Check the policies of relatives you live with. Under Texas law, UM/UIM coverage may extend to household members. If you live with a parent, spouse, sibling, or other relative who carries UM/UIM on their auto policy, that coverage could apply to your accident, even if you were driving your own car at the time.
This is one of the most overlooked potential sources of recovery in uninsured driver cases. People assume that because their own policy does not have it, they are stuck. But if your mother lives with you and has $100,000 in UM/UIM coverage on her policy, that coverage might be available to you. The same could be true for any other household member's policy.
What you need to do: gather the declarations pages for every auto insurance policy in your household. Not just yours. Everyone who lives at the same address. Your attorney should be doing this as one of the first steps on any uninsured motorist case.
Can You Reject UM/UIM Coverage in Texas?
Yes, but only in writing. If you never signed a written rejection, there may be a strong argument that you have UM/UIM coverage even if your policy does not list it. Texas courts have consistently held that the written rejection requirement under Section 1952.101 is strict. If the insurer cannot produce a signed rejection form, the coverage may exist by operation of law.
If you think you rejected UM/UIM years ago and forgot about it, ask your insurer for a copy of the signed rejection. If they cannot produce one, talk to a lawyer.
Can You Sue Someone Other Than the Uninsured Driver?
In many cases, yes. The driver is the obvious defendant, but they are often not the only one. When the at-fault driver has no insurance and no assets, the question becomes: who else may be responsible, and do they have coverage or money to pay?
Was the Driver on the Job?
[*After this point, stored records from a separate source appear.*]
(** Every handler keeps the invariant. *)
Lemma on_payload_spec sys R log f q path packet chain :
  rx_inv sys R log f q -> honest S R (Arrive path packet chain) = true ->
  (short = false -> in_window sys R (Arrive path packet chain) = true /\ room (sys_mem sys) (chain_cost q chain)) ->
  handled sys log q (near R (payload_sequence path packet)) (pkt_payload_len packet) chain (on_payload avx2 path (sys_mem sys) (sys_worker sys) (sys_conn sys) handle packet chain).
Proof.
  intros I H Hsh. cbn [honest] in H. rewrite !andb_true_iff, !Z.leb_le, !Z.ltb_lt, bool_decide_eq_true in H. destruct H as (((((((H1 & H2) & H3) & H4) & H5) & H6) & H7) & H8).
  pose proof I as [_ I2 _ _ I5 I6 _ _ _ _ _]. assert (short = false -> near R (payload_sequence path packet) + pkt_payload_len packet <= R + q_free q /\ room (sys_mem sys) (chain_cost q chain)) as Hsh'.
  { intros E. destruct (Hsh E). split; [by eapply window_free|done]. }
  set (n := pkt_payload_len packet) in *. set (x := near R (payload_sequence path packet)) in *.
  assert (payload_sequence path packet = wr x) as Ex.
  { unfold x. rewrite near_wr. symmetry. apply wrap_small. unfold in_word. destruct path; cbn; [lia|lia|]. unfold advance, wrap. apply Z.mod_pos_bound. lia. }
  destruct (decide (n = 0)) as [Ez|Hnz].
  { destruct path; cbn [on_payload]; unfold established_payload, rcv_process_payload, syn_sent_payload, accept_payload, accept_payload_from; fold n; rewrite Ez; cbn [Z.eqb]; (apply (handled_ignored sys R log f); [done..|by left|done|done]). }
  pose proof (accept_spec (sys_conn sys) R x n I5 H6 H7 ltac:(lia)) as Hacc.
  assert (n <= u32_max) as Hmax by (unfold u32_max; lia). pose proof (proj2 (Z.eqb_neq n 0) Hnz) as En.
  destruct (Z.leb_spec (x + n) R) as [Hold|Hnew].
  { destruct path; cbn [on_payload payload_sequence] in *; unfold established_payload, rcv_process_payload, syn_sent_payload, accept_payload; fold n; rewrite ?Ex, Hacc, En; (apply (handled_ignored sys R log f); try done; try by right).
    cbn. assert (advance (wr x) (wrap 32 n) = wr (x + n)) as -> by (rewrite advance_wr, wrap_small by (unfold in_word, u32_max in *; lia); done). apply sack_inv_duplicate; [done|lia]. }
  assert (exists trim offset, accept_payload_from (sys_conn sys) (wr x) n = Some (trim, offset) /\ trim = Z.max 0 (R - x) /\ offset = Z.max 0 (x - R)) as (trim & offset & Ea & Et & Eo).
  { destruct (Z.ltb_spec x R); rewrite Hacc; eexists _, _; (split; [done|]); lia. }
  pose proof (fun k => handled_stored sys R log f q packet chain x trim offset k I H4 H5 H8 ltac:(fold n; lia) Et Eo ltac:(fold n; lia) Hsh') as Hst. fold n in Hst.
  destruct path; cbn [on_payload payload_sequence] in *; unfold established_payload, rcv_process_payload, syn_sent_payload, accept_payload; fold n; rewrite ?Ex, Ea, ?En.
  - specialize (Hst (fun r c => (set_rcv_wnd (delivery_rx_available (snd r)) c, mk_ack true (negb (offset =? 0)) (Some (fst r)))) ltac:(done)).
    destruct (deliver_payload _ _ _ _ _ _ _ _ _ _) as [[[[g w] c] [[e d]|e]]|]; exact Hst.
  - specialize (Hst (fun r c => (c, mk_ack true (negb (offset =? 0)) (Some (fst r)))) ltac:(done)).
    destruct (deliver_payload _ _ _ _ _ _ _ _ _ _) as [[[[g w] c] [[e d]|e]]|]; exact Hst.
  - specialize (Hst (fun r c => (c, mk_ack true false (Some (fst r)))) ltac:(done)).
    destruct (deliver_payload _ _ _ _ _ _ _ _ _ _) as [[[[g w] c] [[e d]|e]]|]; exact Hst.
Qed.

(** ** Reading *)

Lemma known_drop q n y : known (q_drop q n) y <-> known q y /\ q_read q + n <= y.
Proof. unfold known, q_drop. cbn. split; [intros [b [H1 H2]%map_lookup_filter_Some]; split; [by exists b|done]|]. intros [[b Hb] Hy]. exists b. by apply map_lookup_filter_Some. Qed.

Lemma peek_stream q n : q_wf q -> agrees S P q -> 0 <= n <= q_len q -> q_peek q 0 (Z.to_nat n) = bytes_of S (q_read q + P) n.
Proof.
  intros W Ha Hn. unfold q_peek, bytes_of. apply load_list_bytes. intros i Hi. unfold load. destruct (qw_readable _ W (q_read q + 0 + i)) as [b Hb]; [unfold q_len in *; lia|]. rewrite Hb. cbn. rewrite (Ha _ _ Hb). f_equal. lia.
Qed.

Lemma inv_read sys R log f q n g' fc' :
  rx_inv sys R log f q -> 0 <= n <= q_len q -> shared g' f fc' (q_drop q n) ->
  rx_inv (mk_system g' (sys_worker sys) (sys_conn sys) fc') R (log ++ [Consumed (bytes_of S (q_read q + P) n)]) f (q_drop q n).
Proof.
  intros [I1 I2 I3 I4 I5 I6 I7 I8 I9 I10 I11] Hn Hs'. unfold q_len in Hn. assert (forall y, received (log ++ [Consumed (bytes_of S (q_read q + P) n)]) y <-> received log y) as Hr.
  { intros y. rewrite received_snoc. split; [|tauto]. intros [?|(a & b & Hab%list_elem_of_singleton & _)]; [done|discriminate]. }
  assert (forall y, R <= y -> known q (y - P) -> known (q_drop q n) (y - P)) as Hk by (intros y Hy Hky; apply known_drop; split; [done|lia]).
  constructor; cbn; try done.
  - intros y b [Hy _]%map_lookup_filter_Some. by apply I3.
  - destruct I6 as [(rs & S1 & S2 & S3) Hd]. split; [|done]. exists rs. split_and!; try done. intros y Hy. apply Hk; [|by apply S3]. destruct Hy as (b & Hb & Hy). pose proof (ok_valid _ _ _ S1) as Hv. rewrite Forall_forall in Hv. destruct (Hv b Hb). lia.
  - intros y [Hy _]%known_drop. apply Hr. by apply I7.
  - intros y Hy. apply Hr. by apply I8.
  - lia.
  - rewrite consumed_app, I10. cbn. rewrite app_nil_r, bytes_of_app by lia. do 2 f_equal. lia.
  - intros E y Hy HP. apply Hr in Hy. destruct (I11 E y Hy HP) as [?|?]; [by left|]. destruct (decide (y < R)); [by left|right; apply Hk; [lia|done]].
Qed.

(** ** Steps and runs *)

Definition input_cost q (i : rx_input) : Z := match i with Arrive _ _ chain => chain_cost q chain | Read _ _ => 0 end.

Lemma step_spec sys R log f q i :
  rx_inv sys R log f q -> honest S R i = true -> (short = false -> in_window sys R i = true /\ room (sys_mem sys) (input_cost q i)) ->
  exists sys' R' e f' q', rx_step avx2 handle sys R i = Some (sys', R', e) /\ accepted_all [e] = true /\ rx_inv sys' R' (log ++ [e]) f' q' /\ R <= R' /\ q_cap q' = q_cap q /\
    (short = false -> took (input_cost q i) (sys_mem sys) (sys_mem sys')).
Proof.
  intros I H Hsh. destruct i as [path packet chain|len dst]; cbn [rx_step input_cost] in *.
  - destruct (on_payload_spec sys R log f q path packet chain I H Hsh) as (g' & w' & c' & f' & q' & r & -> & I' & Hw & Er & Ec & Ht). cbn [mbind option_bind].
    pose proof (ri_pos _ _ _ _ _ I) as E. pose proof (qw_pos _ (shared_wf _ _ _ _ (ri_shared _ _ _ _ _ I'))). pose proof (qw_cap _ (shared_wf _ _ _ _ (ri_shared _ _ _ _ _ I'))). pose proof (qw_pos _ (shared_wf _ _ _ _ (ri_shared _ _ _ _ _ I))).
    rewrite (moved R (q_write q' + P)) by (apply (ri_nxt _ _ _ _ _ I) || apply (ri_nxt _ _ _ _ _ I') || lia).
    eexists _, _, _, f', q'. split; [done|]. split_and!; try done. lia.
  - pose proof I as [I1 I2 I3 I4 I5 I6 I7 I8 I9 I10 I11]. destruct (shared_consume avx2 short (sys_mem sys) f (sys_app sys) q (Dequeue len dst) I2 eq_refl H) as (g' & fc' & q' & out & E & St & Hs' & Ht); [intros E; by apply Hsh|].
    cbn [run_op] in E. destruct (dequeue _ _ _ _ _) as [[[g1 fc1] [d n]]|]; [|done]. cbn [mbind option_bind] in *. injection E as -> -> E. cbn [honest] in H. apply Z.leb_le in H.
    inversion St as [| | | | | | | | | |? ? n' En| | |]; clear St; simplify_eq. remember (Z.min (Z.min len (vlen dst)) (q_len q)) as n eqn:En.
    pose proof (shared_wf _ _ _ _ I2) as W. pose proof (qw_pos _ W) as Wp. pose proof (vlen_nonneg dst). assert (0 <= n <= q_len q) as Hn by (unfold q_len in *; lia).
    eexists _, _, _, f, (q_drop q n). split; [done|]. rewrite (peek_stream q n) by done. rewrite take_app_length' by (rewrite length_bytes_of; lia). split_and!; try done; by apply inv_read.
Qed.

Definition inputs_cost q (l : list rx_input) : Z := foldr (fun i n => input_cost q i + n) 0 l.

Lemma inputs_cost_cons q i l : inputs_cost q (i :: l) = input_cost q i + inputs_cost q l.
Proof. done. Qed.
Lemma inputs_cost_cap q q' l : q_cap q' = q_cap q -> inputs_cost q' l = inputs_cost q l.
Proof. intros E. induction l as [|[] l IH]; rewrite ?inputs_cost_cons; [done|cbn; unfold chain_cost; rewrite E; lia|cbn; lia]. Qed.
Lemma inputs_cost_nonneg q l : q_wf q -> 0 <= inputs_cost q l.
Proof.
  intros W. induction l as [|[path packet chain|] l IH]; [done| |]; rewrite inputs_cost_cons; cbn [input_cost]; [|lia]. pose proof (qw_cap _ W). pose proof (grow_cost_nonneg (q_cap q) ltac:(lia)).
  pose proof (vlen_nonneg chain). unfold chain_cost. nia.
Qed.

(** [short] allows for segments beyond the window and for memory to run out. *)
Definition run_ok (sys : rx_system) (R : Z) (l : list rx_input) : bool :=
  along (fun sys R i => honest S R i && (short || in_window sys R i)) avx2 handle sys R l.

Lemma run_spec l : forall sys R log f q, rx_inv sys R log f q -> run_ok sys R l = true -> (short = false -> room (sys_mem sys) (inputs_cost q l)) ->
  exists sys' R' log' f' q', rx_run avx2 handle sys R l = Some (sys', R', log') /\ accepted_all log' = true /\ rx_inv sys' R' (log ++ log') f' q' /\ R <= R'.
Proof.
  induction l as [|i l IH]; intros sys R log f q I H Hroom.
  { exists sys, R, [], f, q. split; [done|]. rewrite app_nil_r. by split_and!. }
  unfold run_ok in H. cbn [along] in H. destruct (honest S R i) eqn:Hh; [|done]. cbn [andb] in H. destruct (short || in_window sys R i) eqn:Hw; [|done].
  pose proof (shared_wf _ _ _ _ (ri_shared _ _ _ _ _ I)) as W. rewrite inputs_cost_cons in Hroom. pose proof (inputs_cost_nonneg q l W).
  destruct (step_spec sys R log f q i I Hh) as (sys1 & R1 & e & f1 & q1 & E & Ha & I1 & HR & Ec & Ht).
  { intros Es. split; [by rewrite Es in Hw|]. eapply room_weaken, (Hroom Es). lia. }
  cbn [rx_run]. rewrite E in *. cbn [mbind option_bind]. destruct (IH sys1 R1 _ f1 q1 I1 H) as (sys' & R' & log' & f' & q' & -> & Ha' & I' & HR').
  { intros Es. rewrite (inputs_cost_cap q q1 l Ec). eapply room_took; [exact (Hroom Es)|exact (Ht Es)]. }
  cbn [mbind option_bind]. eexists sys', R', (e :: log'), f', q'. split; [done|]. unfold accepted_all in *. cbn [forallb] in *. rewrite andb_true_r in Ha. rewrite Ha. split_and!; try done; [|lia]. by rewrite <- app_assoc in I'.
Qed.

End Receive.
(** ** The start *)

Lemma f_run_length short Q l rs Q' : f_run short Q l rs Q' -> length rs = length l.
Proof. induction 1; cbn; lia. Qed.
Employer Liability in Texas
If the uninsured driver was working at the time of the accident, their employer may be liable under the legal doctrine called respondeat superior. This can apply when an employee causes an accident while acting within the course and scope of their employment. Delivery drivers, truckers, salespeople making client visits, employees running work errands: all of these may fall within scope.
An employer's commercial insurance policy is typically much larger than any personal auto policy. Coverage limits may be $1 million or more. Even if the driver had no personal insurance, the employer's policy could potentially cover your damages.
The key question is whether the driver was acting in the course and scope of employment at the time of the wreck. Texas courts distinguish between a "detour" (a minor departure from job duties, like stopping for coffee) and a "frolic" (a major personal departure, like going to a movie). A detour may still keep the employer on the hook. A frolic probably will not.
Was the Driver Using Someone Else's Car? Negligent Entrustment in Texas
If the at-fault driver was driving a vehicle owned by someone else, the vehicle's owner may be liable under a theory called negligent entrustment. To establish negligent entrustment in Texas, you generally need to show that the owner allowed someone to use their vehicle, that the driver was incompetent, unlicensed, or reckless, that the owner knew or should have known the driver was unfit, and that the driver's negligence caused the accident.
Here is a common scenario: someone lends their car to a friend they know has a suspended license and a history of DWIs. That friend causes a wreck. The vehicle owner's auto insurance may cover the claim, and the owner could be personally liable on top of that.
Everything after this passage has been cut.